(** The state the segment is sent from: the rest was put back. *)
Lemma retx_emit e2 d :
  Store.sdus (st e) !! Seg.sdu s = Some d ->
  mem e2 (sent e s size :: wait_list e2) (retransmit_list e2 ++ lost) ->
  (wait_list e2, wait_end e2, send_frame e2, tx_next e2, tx_list e2, force_poll e2)
  = (wait_list e, wait_end e, send_frame e, tx_next e, tx_list e, force_poll e) ->
  retransmit_list e2 = (if k =? Seg.size s then [] else [Store.remainder (st e) s k]) ++ rest ->
  Store.related Store.same_hdr (st e) (st e2)
    (tx_list e ++ wait_list e ++ retransmit_list e ++ lost) ->
  Store.seg_bytes (st e2) (sent e s size) = take (Z.to_nat k) (Store.seg_bytes (st e) s) ->
  exists buffer' e',
    (retx_stats <$> emit_pdu (fun e => (check_poll_after_pdu_assembly e, e)) e2 (sent e s size) buffer size)
    = Ok (n, buffer', e')
    /\ wf e' lost /\ send_frame e' = send_frame e /\ zlen buffer' = zlen buffer
    /\ retransmitted e lost s rest size n buffer' e'.
Proof using Hwf El Hsz Hroom.
  intros Hd Hm2 HF Hr2 Hrel Hbytes.
  assert (HE : wait_list e2 = wait_list e /\ wait_end e2 = wait_end e /\ send_frame e2 = send_frame e
    /\ tx_next e2 = tx_next e /\ tx_list e2 = tx_list e /\ force_poll e2 = force_poll e
    /\ sn_field_length e2 = sn_field_length e).
  { unfold send_frame in *. split_and!; congruence. }
  destruct HE as (W2 & We2 & F2 & N2 & X2 & P2 & L2).
  assert (Hs : s ∈ tx_list e ++ wait_list e ++ retransmit_list e ++ lost) by (rewrite El; set_solver).
  destruct (proj1 (Forall_forall _ _) Hrel s Hs) as (d0 & d2 & L0 & Ld2 & _ & Hsn & _).
  assert (d0 = d) as -> by congruence.
  assert (Hsd : Seg.sdu (sent e s size) = Seg.sdu s).
  { unfold sent. by destruct (_ <=? _). }
  destruct (sent_pdu_size e s size Hroom) as (_ & Hle & Hpos).
  { destruct Hwf as [Hm _]. destruct (Store.deref_ok _ _ s (m_store _ _ _ Hm) Hs) as (d1 & _ & _ & Hr).
    unfold Store.in_range in Hr. lia. }
  destruct (emit_ok (fun e => (check_poll_after_pdu_assembly e, e)) e2 (sent e s size) d2 buffer size lost)
    as (buffer' & e' & p & l & E & Hwf' & F' & Hlen & Hcar & Hls & (Hl & Hsort) & _ & _ & _ & Hfp & _);
    [apply retx_poll_ok|done|rewrite W2, We2; apply Hwf|by rewrite Hsd|done|rewrite (pdu_size_cfg e e2) by done; done|].
  rewrite (pdu_size_cfg e e2) in * by done. fold n in E, Hcar. rewrite E.
  eexists buffer', _. split; [reflexivity|].
  split; [by apply (wf_tx_part e')|]. split; [rewrite <- F2, <- F'; done|]. split; [done|].
  unfold lists in Hls. injection Hls as I1 I2 I3 I4 I5. split; [done|]. split; [unfold n; lia|].
  split.
  { exists d, p. split; [done|]. split; [|by rewrite <- P2].
    rewrite Hsn, Hbytes in Hcar. by apply (carries_cfg e2). }
  simpl. split; [congruence|]. split; [by rewrite I3, Hl, W2|]. split; [by rewrite I4|]. rewrite I5.
  split; [done|]. intros Hso. rewrite I3. 
  assert (HK : sn_modulus e2 = sn_modulus e /\ tx_next_ack e2 = tx_next_ack e
    /\ sn_modulus e' = sn_modulus e2 /\ tx_next_ack e' = tx_next_ack e2).
  { unfold send_frame in *. split_and!; congruence. }
  destruct HK as (K1 & K2 & K3 & K4). rewrite W2 in Hsort. unfold sorted in Hso, Hsort |- *.
  rewrite (sn_keys_related e e2) in Hsort;
    [|eapply Store.related_sub; [|exact Hrel]; set_solver|congruence].
  specialize (Hsort Hso). erewrite map_ext; [exact Hsort|]. intros x. unfold sn_key, modulus_tx. simpl.
  by rewrite I5, K3, K4.
Qed.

Problem description :: When a line in the data above contains the string "Hbytes", copy that line.

Exercise solution ::
  intros Hd Hm2 HF Hr2 Hrel Hbytes.
    rewrite Hsn, Hbytes in Hcar. by apply (carries_cfg e2). }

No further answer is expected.